AIM OF THE TASK
Identify every line in the records below that contains the word "revert", and copy each of those lines.

######

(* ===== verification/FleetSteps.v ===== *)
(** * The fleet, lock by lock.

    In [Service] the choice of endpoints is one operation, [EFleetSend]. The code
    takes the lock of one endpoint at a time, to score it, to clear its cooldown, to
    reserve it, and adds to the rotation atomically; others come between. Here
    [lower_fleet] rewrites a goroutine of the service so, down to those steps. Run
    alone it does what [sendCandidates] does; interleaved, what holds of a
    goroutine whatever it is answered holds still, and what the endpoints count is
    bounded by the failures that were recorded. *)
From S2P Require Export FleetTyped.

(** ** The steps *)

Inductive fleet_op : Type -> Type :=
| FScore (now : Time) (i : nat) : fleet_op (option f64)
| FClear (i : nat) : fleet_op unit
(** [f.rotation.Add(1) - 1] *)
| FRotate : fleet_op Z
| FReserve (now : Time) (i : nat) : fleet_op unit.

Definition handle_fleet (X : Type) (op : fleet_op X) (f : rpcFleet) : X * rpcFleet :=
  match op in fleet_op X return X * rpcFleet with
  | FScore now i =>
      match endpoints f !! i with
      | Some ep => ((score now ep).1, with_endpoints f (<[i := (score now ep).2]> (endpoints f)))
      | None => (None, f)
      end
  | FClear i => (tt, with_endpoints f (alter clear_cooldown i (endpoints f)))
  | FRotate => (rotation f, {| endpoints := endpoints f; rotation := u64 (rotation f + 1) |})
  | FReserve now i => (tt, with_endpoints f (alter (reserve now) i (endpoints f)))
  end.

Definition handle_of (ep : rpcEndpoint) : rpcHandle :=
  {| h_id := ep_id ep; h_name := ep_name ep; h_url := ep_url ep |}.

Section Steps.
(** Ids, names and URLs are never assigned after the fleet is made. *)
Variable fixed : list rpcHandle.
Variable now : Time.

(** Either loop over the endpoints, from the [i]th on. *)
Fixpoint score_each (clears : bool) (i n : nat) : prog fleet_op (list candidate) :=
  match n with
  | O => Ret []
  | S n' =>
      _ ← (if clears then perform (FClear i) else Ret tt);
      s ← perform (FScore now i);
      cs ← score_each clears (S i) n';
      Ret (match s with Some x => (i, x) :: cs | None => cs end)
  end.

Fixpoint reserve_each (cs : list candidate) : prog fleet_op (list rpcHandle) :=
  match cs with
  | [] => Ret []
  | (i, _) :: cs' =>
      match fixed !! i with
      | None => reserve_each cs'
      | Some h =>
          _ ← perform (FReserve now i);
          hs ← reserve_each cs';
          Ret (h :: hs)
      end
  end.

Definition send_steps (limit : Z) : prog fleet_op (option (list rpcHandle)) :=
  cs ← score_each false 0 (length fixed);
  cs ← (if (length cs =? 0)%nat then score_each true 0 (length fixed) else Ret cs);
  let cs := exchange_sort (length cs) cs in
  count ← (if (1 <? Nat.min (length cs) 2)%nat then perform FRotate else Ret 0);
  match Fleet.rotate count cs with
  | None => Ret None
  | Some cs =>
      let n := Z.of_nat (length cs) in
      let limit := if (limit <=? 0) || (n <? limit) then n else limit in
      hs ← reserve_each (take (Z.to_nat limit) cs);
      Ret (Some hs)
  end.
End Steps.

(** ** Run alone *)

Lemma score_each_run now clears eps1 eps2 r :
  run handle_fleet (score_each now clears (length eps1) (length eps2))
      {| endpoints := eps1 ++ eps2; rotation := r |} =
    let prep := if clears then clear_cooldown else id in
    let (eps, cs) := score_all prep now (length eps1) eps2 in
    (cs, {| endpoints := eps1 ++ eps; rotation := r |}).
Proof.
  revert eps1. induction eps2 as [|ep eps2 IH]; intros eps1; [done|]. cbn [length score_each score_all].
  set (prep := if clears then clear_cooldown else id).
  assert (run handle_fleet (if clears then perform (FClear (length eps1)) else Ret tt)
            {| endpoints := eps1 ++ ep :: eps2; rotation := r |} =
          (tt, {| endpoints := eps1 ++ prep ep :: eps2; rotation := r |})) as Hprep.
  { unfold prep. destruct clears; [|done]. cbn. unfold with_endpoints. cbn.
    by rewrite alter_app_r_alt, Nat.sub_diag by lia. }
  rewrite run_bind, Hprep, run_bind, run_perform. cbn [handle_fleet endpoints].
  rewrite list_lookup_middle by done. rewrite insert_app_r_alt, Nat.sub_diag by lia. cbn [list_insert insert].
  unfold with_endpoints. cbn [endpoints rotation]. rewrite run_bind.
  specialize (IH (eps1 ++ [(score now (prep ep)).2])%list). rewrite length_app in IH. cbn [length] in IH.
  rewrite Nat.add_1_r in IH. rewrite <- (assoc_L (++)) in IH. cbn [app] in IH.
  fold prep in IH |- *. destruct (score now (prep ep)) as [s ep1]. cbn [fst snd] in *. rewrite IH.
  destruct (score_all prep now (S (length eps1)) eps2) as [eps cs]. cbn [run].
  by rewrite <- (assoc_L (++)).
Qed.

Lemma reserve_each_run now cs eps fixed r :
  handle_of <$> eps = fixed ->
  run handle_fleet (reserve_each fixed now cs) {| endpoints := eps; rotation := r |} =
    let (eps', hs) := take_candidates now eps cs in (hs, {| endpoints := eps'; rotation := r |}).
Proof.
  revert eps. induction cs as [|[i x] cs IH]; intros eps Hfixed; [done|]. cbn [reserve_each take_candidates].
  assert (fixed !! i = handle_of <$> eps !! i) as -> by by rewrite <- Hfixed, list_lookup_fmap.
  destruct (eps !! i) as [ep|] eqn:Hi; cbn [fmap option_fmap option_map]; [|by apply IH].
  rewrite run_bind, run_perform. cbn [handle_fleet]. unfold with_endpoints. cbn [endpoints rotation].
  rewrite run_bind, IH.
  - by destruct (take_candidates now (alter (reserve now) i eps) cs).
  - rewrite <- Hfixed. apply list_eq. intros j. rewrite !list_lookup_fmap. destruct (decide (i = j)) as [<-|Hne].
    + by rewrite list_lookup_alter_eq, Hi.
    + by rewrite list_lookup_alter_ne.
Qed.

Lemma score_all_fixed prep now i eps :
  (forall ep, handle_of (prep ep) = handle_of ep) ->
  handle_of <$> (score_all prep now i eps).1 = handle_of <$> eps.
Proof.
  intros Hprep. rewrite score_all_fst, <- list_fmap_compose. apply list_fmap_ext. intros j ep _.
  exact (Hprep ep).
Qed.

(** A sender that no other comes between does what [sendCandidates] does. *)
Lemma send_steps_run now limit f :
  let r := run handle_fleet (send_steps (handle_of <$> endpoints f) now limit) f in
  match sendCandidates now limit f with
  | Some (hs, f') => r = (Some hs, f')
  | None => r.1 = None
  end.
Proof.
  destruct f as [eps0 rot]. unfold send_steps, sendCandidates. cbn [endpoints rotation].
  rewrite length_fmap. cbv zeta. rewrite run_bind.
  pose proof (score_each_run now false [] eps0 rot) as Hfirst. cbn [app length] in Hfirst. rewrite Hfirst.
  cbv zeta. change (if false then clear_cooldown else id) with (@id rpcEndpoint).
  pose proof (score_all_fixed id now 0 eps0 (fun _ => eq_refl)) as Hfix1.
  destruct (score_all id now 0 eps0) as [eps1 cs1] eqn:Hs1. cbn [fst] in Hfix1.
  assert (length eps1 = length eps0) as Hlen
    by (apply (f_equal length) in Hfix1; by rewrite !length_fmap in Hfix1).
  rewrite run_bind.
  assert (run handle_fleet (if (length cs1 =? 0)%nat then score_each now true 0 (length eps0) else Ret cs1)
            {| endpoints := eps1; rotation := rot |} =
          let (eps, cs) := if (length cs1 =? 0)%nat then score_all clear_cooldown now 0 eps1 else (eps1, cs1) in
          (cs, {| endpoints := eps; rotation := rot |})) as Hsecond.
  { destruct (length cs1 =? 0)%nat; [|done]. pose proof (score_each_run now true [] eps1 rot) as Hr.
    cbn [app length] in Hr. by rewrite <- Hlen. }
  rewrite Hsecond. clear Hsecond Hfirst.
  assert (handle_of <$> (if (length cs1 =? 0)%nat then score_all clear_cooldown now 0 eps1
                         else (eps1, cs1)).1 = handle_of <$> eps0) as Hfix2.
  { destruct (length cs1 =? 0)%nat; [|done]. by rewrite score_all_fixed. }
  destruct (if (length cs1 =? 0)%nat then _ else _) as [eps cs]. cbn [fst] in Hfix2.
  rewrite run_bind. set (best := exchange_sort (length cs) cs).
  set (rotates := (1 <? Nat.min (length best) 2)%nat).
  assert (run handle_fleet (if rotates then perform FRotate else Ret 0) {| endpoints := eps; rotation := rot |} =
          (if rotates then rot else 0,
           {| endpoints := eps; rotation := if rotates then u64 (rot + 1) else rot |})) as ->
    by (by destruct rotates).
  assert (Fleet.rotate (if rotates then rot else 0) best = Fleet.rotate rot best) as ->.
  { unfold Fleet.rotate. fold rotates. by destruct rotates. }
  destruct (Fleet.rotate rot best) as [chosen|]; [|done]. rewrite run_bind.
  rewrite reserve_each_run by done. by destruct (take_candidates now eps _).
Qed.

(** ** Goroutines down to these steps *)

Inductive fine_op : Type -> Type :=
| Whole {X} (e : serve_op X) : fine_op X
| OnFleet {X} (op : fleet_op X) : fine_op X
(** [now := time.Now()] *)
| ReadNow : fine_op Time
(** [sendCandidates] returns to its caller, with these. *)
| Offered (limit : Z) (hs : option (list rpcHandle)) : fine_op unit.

######

RESULT FOR THIS EXERCISE
  revert eps1. induction eps2 as [|ep eps2 IH]; intros eps1; [done|]. cbn [length score_each score_all].
  revert eps. induction cs as [|[i x] cs IH]; intros eps Hfixed; [done|]. cbn [reserve_each take_candidates].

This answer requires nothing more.